Worker Responsibilities 

  1. If there is an indication of a substance use disorder or chemical dependency, notify the ABD/PWA/HEN Referral recipient that they must complete a chemical dependency assessment using the 14-529 (ABD) or 14-527 (HEN Referral).
  2. If the chemical dependency assessment indicates a need for treatment, notify the ABD/PWA/HEN Referral recipient that they must participate in treatment using the 14-529 (ABD) or 14-527 (HEN Referral).
  3. Track participation in the chemical dependency assessment and treatment using the CD Treatment tab of the ICMS Case Plan screen. Treatment monitoring is required for all recipients assessed as in need of substance use disorder or chemical dependency treatment.

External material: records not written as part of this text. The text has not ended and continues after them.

(* ===== verification/Ringbuf.v ===== *)
(** * Ring buffers (sys/kern/ringbuf.c, include/sys/ringbuf.h)

    A byte queue in a fixed array.  [wf_rb] is the representation invariant and
    [contents] the abstraction function; the byte operations refine a bounded
    FIFO queue of bytes, and the descriptor operations [ringbuf_read] and
    [ringbuf_write] move the longest possible prefix in at most two copies. *)

From S2P Require Import Prelude Uio.

Record ringbuf := Ringbuf {
  rb_head : Z;       (* producing data moves head forward *)
  rb_tail : Z;       (* consuming data moves tail forward *)
  rb_count : Z;      (* number of bytes currently stored in the buffer *)
  rb_size : Z;       (* total size of the buffer *)
  rb_data : list Z;  (* buffer that stores data *)
}.

Section ops.
Context `{Arch}.

Definition ringbuf_empty (buf : ringbuf) : bool := rb_count buf =? 0.
Definition ringbuf_full (buf : ringbuf) : bool := rb_count buf =? rb_size buf.

Definition ringbuf_init (data : list Z) (size : Z) : ringbuf :=
  Ringbuf 0 0 0 size data.

Definition set_data (buf : ringbuf) (data : list Z) : ringbuf :=
  Ringbuf (rb_head buf) (rb_tail buf) (rb_count buf) (rb_size buf) data.

(** The argument is an [unsigned]: a longer [size_t] is cut to 32 bits. *)
Definition produce (buf : ringbuf) (bytes : Z) : outcome ringbuf :=
  let bytes := uwrap 32 bytes in
  _ ← assert (wrap (rb_count buf + bytes) <=? rb_size buf);
  _ ← assert (wrap (rb_head buf + bytes) <=? rb_size buf);
  let count := wrap (rb_count buf + bytes) in
  let head := wrap (rb_head buf + bytes) in
  let head := if head =? rb_size buf then 0 else head in
  Ok (Ringbuf head (rb_tail buf) count (rb_size buf) (rb_data buf)).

  4. If the recipients fails to follow through with an assessment or treatment, send the 14-522 (ABD) or 14-528 (HEN Referral). If the recipient does not respond to the 14-522 (ABD) or 14-528 (HEN Referral), assume non-cooperation without good cause.
  5. Good cause for failure to complete a chemical dependency assessment or treatment is limited to the following:
    • The recipient’s physical or mental impairment prevents them from participating based on a review of available objective medical evidence;
    • The outpatient substance use disorder or chemical dependency treatment the recipient needs is not available in the county where they reside; or
    • The inpatient substance use disorder or chemical dependency treatment the recipient needs is not available in an area they can reasonably access.
  6. If the recipient fails to follow through with a chemical dependency assessment or treatment without good cause, terminate ABD/PWA/HEN Referral using ACES Reason Code 578.
  7. The individual remains ineligible for the ABD/PWA/HEN Referral programs until they reapply and provide proof they have resolved their non-cooperation status.